Although the activities of the Institute of International Visual Arts focus on contemporary art and artists, it is particularly important for these activities to be seen in, and engage with, a broader historical context. In promoting the work of artists and curators with a range of cultural perspectives, the debates of post-colonialism and cultural difference are central concerns for the Institute, and these debates spring from historical legacies enacted within and between the spaces of contemporary society.

The Artist-in-Residence at Leighton House Museum - a collaboration between the Institute and the Royal Borough of Kensington and Chelsea Libraries and Arts Service - is indended to be the first of a series of artists' commissions and residencies which will explore, over a range of diverse sites, how British history and culture has been shaped and influenced by its international relations, by its contact with people and cultures from around the world. Many of these relations have become a 'hidden' part of our history; often written out of what now constitute the official images of a 'pure' English Heritage. By giving visual artists the opportunity to work with and respond to these sites over an extended period, we aim to create a new dialogue between past and present, exploring what is on the surface and, perhaps, revealing what lies hidden. We aim to develop new perspectives on British history, challenging how sites are experienced and understood now and, in the process, engage a wider audience in the practices and debates of contemporary art.

The idea of the residency and exhibition at Leighton House emerged out of conversations with Julia Findlater, Curator of Leighton House Museum about the history of Leighton House and the reverberations of that history in contemporary British culture. Originally the home of Frederic, Lord Leighton, President of the Royal Academy and foremost exponent of Victorian classical art, the House has been a museum since his death in 1896 and is managed today by the Royal Borough of Kensington and Chelsea. The House was built between 1864 and 1866 and is situated in Holland Park at the centre of the artists' colony that grew up in the second half of the nineteenth century. It is a magnificent example of artistic and aesthetic taste incorporating ebonised woodwork, gilded decoration and dramatic black and white mosaic tiles. The centre-piece of the House is the Arab Hall, created in 1877 to accommodate Leighton's unique collection of Islamic tiles, 'acquired' in North Africa during one of many trips there.
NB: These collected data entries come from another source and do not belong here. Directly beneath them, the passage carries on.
(* ===== verification/Push.v ===== *)
(** * Publishing: what a Push message does

    A Push makes a new publisher for the session of the user; one that was
    there under the same peer id is closed first.  The theorem is about the
    whole handler: it returns, and this is what it leaves. *)

From S2P Require Import Prelude GoLib Json Constants KeyframeFilter MediaEngine World Rmq Peer Notify Session.
From S2P Require Import Room RoomMgr Callbacks Server Demo Invariant PeerSafe Links SessionSafe.
From S2P Require Import RoomSafe RoomMgrSafe Safety Leave Ready ReadyRmq.

Section push.
Context `{GoRuntime, WebRTC, Amqp}.

(** ** The publisher that was there *)

(** The publisher under [k] is taken out of the session [s], whose publishers
    were [m]: the other
    publishers of the session, its subscribers and all other sessions and rooms
    stay as they are, and no other peer is opened or closed. *)
Record taken_out (w : world) (s : nat) (m : gmap string nat) (k : string) (w' : world) : Prop := {
  to_sess : ∀ s' x, w_sess w !! s' = Some x → ∃ x', w_sess w' !! s' = Some x' ∧
    s_userid x' = s_userid x ∧ s_subscribers x' = s_subscribers x ∧
    s_publishers x' = if decide (s' = s) then delete k (s_publishers x) else s_publishers x;
  to_room : ∀ r x, w_rooms w !! r = Some x → ∃ x', w_rooms w' !! r = Some x' ∧ rshape x' = rshape x;
  to_mgr : m_rooms (w_mgr w') = m_rooms (w_mgr w);
  to_peer : ∀ q pr, w_peers w !! q = Some pr → ∃ pr', w_peers w' !! q = Some pr' ∧ pident pr' = pident pr ∧
    (m !! k ≠ Some q → p_exitCh_closed pr' = p_exitCh_closed pr);
}.

Lemma taken_out_step w w' w'' s m k : taken_out w s m k w' → keeps w' w'' → taken_out w s m k w''.
Proof.
  intros [Ts Tr Tm Tp] [Kp Ks Kr Km _]. split.
  - intros s' x Hx. destruct (Ts s' x Hx) as (x' & Hx' & E1 & E2 & E3).
    destruct (Ks _ _ Hx') as (x'' & Hx'' & [= F1 _ F2 F3]). exists x''. split_and!; congruence.
  - intros r x Hx. destruct (Tr r x Hx) as (x' & Hx' & E). destruct (Kr _ _ Hx') as (x'' & Hx'' & F). exists x''. split; congruence.
  - congruence.
  - intros q pr Hq. destruct (Tp q pr Hq) as (pr' & Hq' & E1 & E2). destruct (Kp _ _ Hq') as (pr'' & Hq'' & [= F1 F2 F3 F4 F5 F6]).
    exists pr''. split_and!; [done | unfold pident in *; congruence |]. intros Hn. rewrite F6. by apply E2.
Qed.

Lemma taken_out_after w w' w'' s m k : keeps w w' → taken_out w' s m k w'' → taken_out w s m k w''.
Proof.
  intros [Kp Ks Kr Km _] [Ts Tr Tm Tp]. split.
  - intros s' x Hx. destruct (Ks _ _ Hx) as (x' & Hx' & [= F1 _ F2 F3]).
    destruct (Ts s' x' Hx') as (x'' & Hx'' & E1 & E2 & E3). rewrite F2 in E3. exists x''. split_and!; congruence.
  - intros r x Hx. destruct (Kr _ _ Hx) as (x' & Hx' & F). destruct (Tr r x' Hx') as (x'' & Hx'' & E). exists x''. split; congruence.
  - congruence.
  - intros q pr Hq. destruct (Kp _ _ Hq) as (pr' & Hq' & [= F1 F2 F3 F4 F5 F6]). destruct (Tp q pr' Hq') as (pr'' & Hq'' & E1 & E2).
    exists pr''. split_and!; [done | unfold pident in *; congruence |]. intros Hn. rewrite <- F6. by apply E2.
Qed.

Lemma taken_out_none w s x k : w_sess w !! s = Some x → s_publishers x !! k = None → taken_out w s (s_publishers x) k w.
Proof.
  intros Hx Hk. split; try (by eauto). intros s' y Hy. exists y. split_and!; try done.
  destruct (decide (s' = s)) as [->|]; [|done]. rewrite Hx in Hy. injection Hy as <-. by rewrite delete_id.
Qed.

Lemma close_pub_wp w s x k p :
  heap_ok ∅ w → w_sess w !! s = Some x → s_publishers x !! k = Some p →
  wp (_ ← notify_if_needed s p k; _ ← Destroy p; del_pub s k)
    (λ _ w', heap_ok ∅ w' ∧ grows w w' ∧ w_locks w' = w_locks w ∧ is_closed w' p ∧ taken_out w s (s_publishers x) k w') safe_exit w.
Proof.
  intros Hok Hs Hk. destruct (ho_pub _ Hok _ _ _ _ Hs Hk) as (pr & Hpr & _).
  apply wp_bind. eapply wp_mono; [by eapply (ntr_notify_if_needed ∅ w (w_locks w)) | | done].
  intros _ w0 (Hok0 & K0 & L0). destruct (keeps_sess _ _ _ _ K0 Hs) as (x0 & Hx0 & [= _ _ P0 _]).
  rewrite <- P0 in Hk. destruct (ho_pub _ Hok0 _ _ _ _ Hx0 Hk) as (pr0 & Hpr0 & _ & Hop).
  apply wp_bind. eapply wp_mono; [apply (Destroy_wp ∅ w0 p pr0); auto; set_solver | | done].
  intros _ w1 (Hok1 & K1 & L1 & C1). apply wp_modify.
  destruct (kb_s _ _ _ K1 _ _ Hx0) as (x1 & Hx1 & [= _ _ Epub _]).
  destruct (heap_del_pubs ({[p]} ∪ ∅) ∅ w1 s x1 (delete k)) as [Hok2 G2]; [done..| | |].
  - apply delete_subseteq.
  - intros q Hq. rewrite union_empty_r_L in Hq. apply elem_of_singleton in Hq as ->. right. exists k.
    rewrite Epub. by rewrite lookup_delete_eq.
  - split_and!; [done | | simpl; congruence | by eapply is_closed_grows |].
    { etrans; [by apply keeps_grows|]. etrans; [by eapply keeps_but_grows | done]. }
    split; simpl.
    + intros s' y Hy. destruct (keeps_sess _ _ _ _ K0 Hy) as (y0 & Hy0 & [= U0 _ Q0 R0]).
      destruct (kb_s _ _ _ K1 _ _ Hy0) as (y1 & Hy1 & [= U1 _ Q1 R1]). rewrite lookup_alter.
      destruct (decide (s = s')) as [->|Hne]; [rewrite decide_True by done | rewrite decide_False by done];
        rewrite Hy1; eexists; (split; [reflexivity|]); simpl; split_and!; congruence.
    + intros r y Hy. destruct (ke_r _ _ K0 _ _ Hy) as (y0 & Hy0 & ?). destruct (kb_r _ _ _ K1 _ _ Hy0) as (y1 & Hy1 & ?).
      exists y1. split; congruence.
    + rewrite (kb_m _ _ _ K1). apply K0.
    + intros q prq Hq. destruct (ke_p _ _ K0 _ _ Hq) as (q0 & Hq0 & [= V1 V2 V3 V4 V5 V6]).
      destruct (kb_p _ _ _ K1 _ _ Hq0) as (q1 & Hq1 & V7 & _ & V8). exists q1. split_and!; [done | unfold pident in *; congruence|].
      intros Hn. rewrite V8; [done|]. rewrite <- P0 in Hn. set_solver.
Qed.

Lemma drop_publisher_wp w s x k :
  heap_ok ∅ w → w_sess w !! s = Some x → w_locks w = ∅ →
  wp (drop_publisher s k)
    (λ _ w', heap_ok ∅ w' ∧ grows w w' ∧ w_locks w' = ∅ ∧ taken_out w s (s_publishers x) k w' ∧
       ∀ old, s_publishers x !! k = Some old → is_closed w' old) safe_exit w.
Proof.
  intros Hok Hx HL. unfold drop_publisher. eapply wp_sess_pubs; [done|].
  destruct (s_publishers x !! k) as [p|] eqn:Hk; [|apply wp_ret; split_and!; [done.. | by eapply taken_out_none | done]].
  apply wp_bind. eapply wp_mono; [apply (@ntr_Lock ∅ w ∅ (LPubs s)); [apply lookup_empty | done..] | | done].
  intros _ w1 (Hok1 & K1 & L1). destruct (keeps_sess _ _ _ _ K1 Hx) as (x1 & Hx1 & [= _ _ P1 _]).
  apply wp_assoc3, wp_bind.
  eapply wp_mono; [apply (close_pub_wp w1 s x1 k p); [done | done | by rewrite P1] | | done].
  intros _ w2 (Hok2 & G2 & L2 & C2 & T2). rewrite L1 in L2.
  eapply wp_mono; [by apply (@ntr_Unlock ∅ w2 ∅ (LPubs s)); [apply lookup_empty|..] | | done].
  intros _ w3 (Hok3 & K3 & L3). split_and!; [done | | done | |].
  - etrans; [by apply keeps_grows|]. etrans; [done | by apply keeps_grows].
  - eapply taken_out_step; [|done]. eapply taken_out_after; [done|]. by rewrite <- P1.
  - intros old [= <-]. eapply is_closed_grows; [by apply keeps_grows | done].
Qed.

#[local] Hint Resolve ctr_notify_if_needed : calm.
Lemma ctr_drop_publisher s k : ctr (drop_publisher s k).
Proof. unfold drop_publisher. ctr_auto. Qed.

(** ** The new publisher *)

(** The WebRTC library makes a connection when it is asked for one. *)
Definition connections_work : Prop := ∀ n, wr_new_pc n = true.

Definition push_reply (u pid : string) : string := json_marshal [
  (LabelCmd, GStr CmdPush); (LabelSessID, GStr u); (LabelPeerID, GStr pid); (LabelCode, GInt 0)].

(** A publisher that was just made for the session [s]. *)
Definition new_publisher (s : nat) (u pid : string) (pr : peer) : Prop :=
  p_role pr = 1 ∧ p_parent pr = s ∧ p_userid pr = u ∧ p_peerid pr = pid ∧
  p_isFake pr = false ∧ p_isReady pr = false ∧ p_exitCh_closed pr = false ∧
  (∃ c, p_peerConnection pr = Some (MkPc c [] (MkState Signaling.new_signaling server_engine))) ∧ p_onSendMessageHandler pr = true ∧
  p_filter pr = Some (CreateKeyframeFilter true).

(** After the old publisher is gone: the new one takes its place, everything
    else stays, and the user is told. *)
Definition pushed (w : world) (s : nat) (u pid : string) (w' : world) : Prop :=
  ∃ p pr x x', w_peers w !! p = None ∧
    w_peers w' = <[p := pr]> (w_peers w) ∧ new_publisher s u pid pr ∧
    w_sess w !! s = Some x ∧ w_sess w' !! s = Some x' ∧
    s_publishers x' = <[pid := p]> (s_publishers x) ∧ s_subscribers x' = s_subscribers x ∧
    (∀ s', s' ≠ s → w_sess w' !! s' = w_sess w !! s') ∧ w_rooms w' = w_rooms w ∧ w_mgr w' = w_mgr w ∧
    w_locks w' = w_locks w ∧ w_out w' = w_out w ++ [EvMqtt u (push_reply u pid)].

Lemma create_run s u pid b w :
  connections_work →
  ∃ n c, CreatePublishPeer s u pid EmptyString b w =
    Ret (Some (w_next w)) (set_w_peers <[w_next w := MkPeer u EmptyString pid 1 b (Some (MkPc c [] (MkState Signaling.new_signaling server_engine)))
      false false false false false (Some (CreateKeyframeFilter (negb b))) false None s false [] false
      false codec_zero codec_zero (Some []) (Some []) (Some []) 0 false 0 EmptyString]>
      (set_w_next S (set_w_choice (λ _, n) w))).
Proof.
  intros Hn. unfold CreatePublishPeer. rewrite init_codecs. cbv iota. unfold new_connection. rewrite init_interceptors.
  unfold alloc_peer, choose, mbind, M_bind, gets, modify, mret, M_ret. fold server_engine.
  rewrite Hn. cbn [negb]. destruct w. eauto.
Qed.

Lemma push_rest w w1 s x u pid :
  connections_work → heap_ok ∅ w1 → w_sess w1 !! s = Some x → s_onSendMessageHandler x = true →
  w_locks w1 = ∅ → drop_publisher s pid w = Ret tt w1 →
  ∃ w', session_push s u pid w = Ret tt w' ∧ pushed w1 s u pid w'.
Proof.
  intros Hlib Hok Hx Hh HL Hd. unfold session_push. rewrite (bind_ret _ _ _ _ _ Hd).
  destruct (create_run s u pid false w1 Hlib) as (n & c & Hc).
  rewrite (bind_ret _ _ _ _ _ Hc).
  unfold get_sess, peer_SetSendMessageHandler, upd_peer, put_pub, upd_sess, Lock, Unlock, call_handler,
    emit, mbind, M_bind, gets, modify. simpl. rewrite Hx. simpl. rewrite Hh, HL, lookup_empty. simpl.
  rewrite HL, lookup_insert_eq. simpl. eexists. split; [reflexivity|].
  eexists (w_next w1), _, x, (set_s_publishers <[pid := w_next w1]> x). split_and!; try reflexivity.
  - destruct (w_peers w1 !! w_next w1) as [pr|] eqn:E; [|done].
    assert (is_Some (w_peers w1 !! w_next w1)) as Hn by by eexists.
    apply (ho_next_p w1 Hok) in Hn. lia.
  - simpl. by rewrite alter_insert_eq.
  - by repeat split; eexists.
  - done.
  - simpl. by rewrite lookup_alter_eq, Hx.
  - intros s' Hs'. simpl. by rewrite lookup_alter_ne.
  - simpl. rewrite HL. by apply delete_insert_id.
Qed.
End push.

(** C33. A Push returns, and publishes: with libraries whose calls succeed, in
    a reachable state where no keyframe filter was started twice, the publisher
    that was there under the same peer id is closed and taken out, and a new
    one, open and not ready yet, takes its place; the other publishers of the
    session and its subscribers, the other sessions and the rooms are what they
    were before the message, no other peer is opened or closed, no mutex is left
    held, and after the notices about the old stream the user gets one reply
    with code 0. *)
Theorem push_publishes `{GoRuntime, WebRTC, Amqp} c now w s x u pid :
  reachable c now w → amqp_works → connections_work →
  (∀ p pr, w_peers w !! p = Some pr → filter_single pr) → w_sess w !! s = Some x →
  ∃ w1 w', drop_publisher s pid w = Ret tt w1 ∧ taken_out w s (s_publishers x) pid w1 ∧
    session_push s u pid w = Ret tt w' ∧ pushed w1 s u pid w' ∧
    (∃ p x', w_peers w !! p = None ∧ w_sess w' !! s = Some x' ∧
       s_publishers x' = <[pid := p]> (s_publishers x) ∧ s_subscribers x' = s_subscribers x) ∧
    heap_ok ∅ w' ∧ w_locks w' = ∅ ∧
    ∀ old, s_publishers x !! pid = Some old → is_closed w1 old ∧ is_closed w' old.
Proof.
  intros Hr Ha Hlib Hf Hx. destruct (reachable_ok _ _ _ Hr) as [Hok HL].
  pose proof (reachable_good _ _ _ Hr) as Hg. pose proof (reachable_calm _ _ _ Hr Ha Hf) as Hc.
  destruct (wp_returns _ _ _ _ (drop_publisher_wp w s x pid Hok Hx HL) (ctr_drop_publisher s pid w Hc))
    as ([] & w1 & E1 & (Hok1 & G1 & L1 & T1 & C1) & _).
  pose proof (wp_run _ _ _ _ _ _ (itr_drop_publisher s pid w Hg) E1) as Hg1.
  destruct (gr_s _ _ G1 _ _ Hx) as (x1 & Hx1 & _). destruct (g_sess w1 Hg1 s x1 Hx1) as [Hh _].
  destruct (push_rest w w1 s x1 u pid Hlib Hok1 Hx1 Hh L1 E1) as (w' & E' & Hp).
  assert (gtr w ∅ (session_push s u pid) ∅) as Hgtr by (eapply gtr_session_push; [done | apply sess_free_empty]).
  destruct (wp_run _ _ _ _ _ _ (Hgtr w Hok (reflexivity _) HL) E') as (Hok' & _ & L').
  exists w1, w'. split_and!; [done.. | | done | done |].
  { destruct Hp as (p & _ & y & x' & Hn & _ & _ & Hy & Hx' & Hpub & Hsub & _).
    destruct (to_sess _ _ _ _ _ T1 _ _ Hx) as (y' & Hy' & _ & Es & Ep). rewrite decide_True in Ep by done.
    assert (y' = y) as -> by congruence. exists p, x'. split_and!; [|done | | congruence].
    - destruct (w_peers w !! p) as [q|] eqn:Hq; [|done]. destruct (to_peer _ _ _ _ _ T1 _ _ Hq) as (? & ? & _). congruence.
    - by rewrite Hpub, Ep, insert_delete_eq. }
  intros old Ho. split; [by apply C1|].
  destruct (C1 old Ho) as (pr & Hpr & Hcl). destruct Hp as (p & pn & _ & _ & Hn & Hw & _).
  exists pr. split; [|done]. rewrite Hw, lookup_insert_ne; [done | congruence].
Qed.

(** The publisher of the sample run is replaced. *)
Lemma push_publishes_witness :
  let w := demo_world demo_sub in let pubs := s_publishers (the_sess w 13) in
  ∃ w1 w', drop_publisher 13 "p1" w = Ret tt w1 ∧ taken_out w 13 pubs "p1" w1 ∧
    session_push 13 "alice" "p1" w = Ret tt w' ∧ pushed w1 13 "alice" "p1" w' ∧
    (∃ p x', w_peers w !! p = None ∧ w_sess w' !! 13%nat = Some x' ∧
       s_publishers x' = <["p1" := p]> pubs ∧ s_subscribers x' = s_subscribers (the_sess w 13)) ∧
    heap_ok ∅ w' ∧ w_locks w' = ∅ ∧
    ∀ old, pubs !! "p1" = Some old → is_closed w1 old ∧ is_closed w' old.
Proof.
  apply (push_publishes demo_conf (1000 * second) (demo_world demo_sub) 13
           (the_sess (demo_world demo_sub) 13) "alice" "p1" demo_sub_reach demo_amqp_works).
  - done.
  - apply (calm_filter (demo_world demo_sub)), calmb_calm. vm_compute. reflexivity.
  - vm_compute. reflexivity.
Defined.

(** ** Handlers that overlap

    The theorems about reachable states are about handlers that run one after
    the other.  Two of the places where the source does not keep handlers that
    run at the same time apart, as sequences of their parts. *)

(** What drop_publisher does after it has read the map without the mutex. *)
Definition drop_read `{GoRuntime, WebRTC, Amqp} (s value : nat) (peerid : string) : MW unit :=
  _ ← Lock (LPubs s);
  _ ← notify_if_needed s value peerid;
  _ ← Destroy value;
  _ ← del_pub s peerid;
  Unlock (LPubs s).

Lemma drop_publisher_parts `{GoRuntime, WebRTC, Amqp} s peerid :
  drop_publisher s peerid =
    (pubs ← sess_pubs s; match pubs !! peerid with Some value => drop_read s value peerid | None => skip end).
Proof. reflexivity. Qed.

(** Two messages that replace the same publisher: both have found it in the map
    before one of them takes the mutex; the second closes its channel again. *)
Theorem overlapping_push_stops :
  s_publishers (the_sess (demo_world demo_ready) 13) !! "p1" = Some 15%nat ∧
  match drop_read 13 15 "p1" (demo_world demo_ready) with
  | Ret _ w1 => match drop_read 13 15 "p1" w1 with Stop r _ => r = PCloseClosed | Ret _ _ => False end
  | Stop _ _ => False
  end.
Proof. split; vm_compute; reflexivity. Qed.

(** Two reconnections of a session of another cluster that both wait for its
    watcher before one of them starts the next: the session then has two. *)
Theorem overlapping_reconnect_doubles :
  length (s_watchers (the_sess (demo_world demo_fakepublish) 16)) = 1%nat ∧
  match (_ ← exit_and_wait 16; _ ← exit_and_wait 16; _ ← FakeSubscribe 16 "carol" "q1" 1; FakeSubscribe 16 "carol" "q1" 1)
          (demo_world demo_fakepublish) with
  | Ret _ w => length (s_watchers (the_sess w 16)) = 2%nat
  | Stop _ _ => False
  end.
Proof. split; vm_compute; reflexivity. Qed.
The commission and residency was advertised in Spring 1997 and the artist Mary Evans was selected from a shortlist of excellent and imaginative proposals from a wide range of artists. In May 1997, Mary began her residency at Leighton House and this exhibition and publication repesent the culmination of six months of intensive research and work in the House, during which time Mary has 'excavated' the history of Lord Leighton and his home and engaged in dialogues with the Curator, her colleagues and visitors to Leighton House.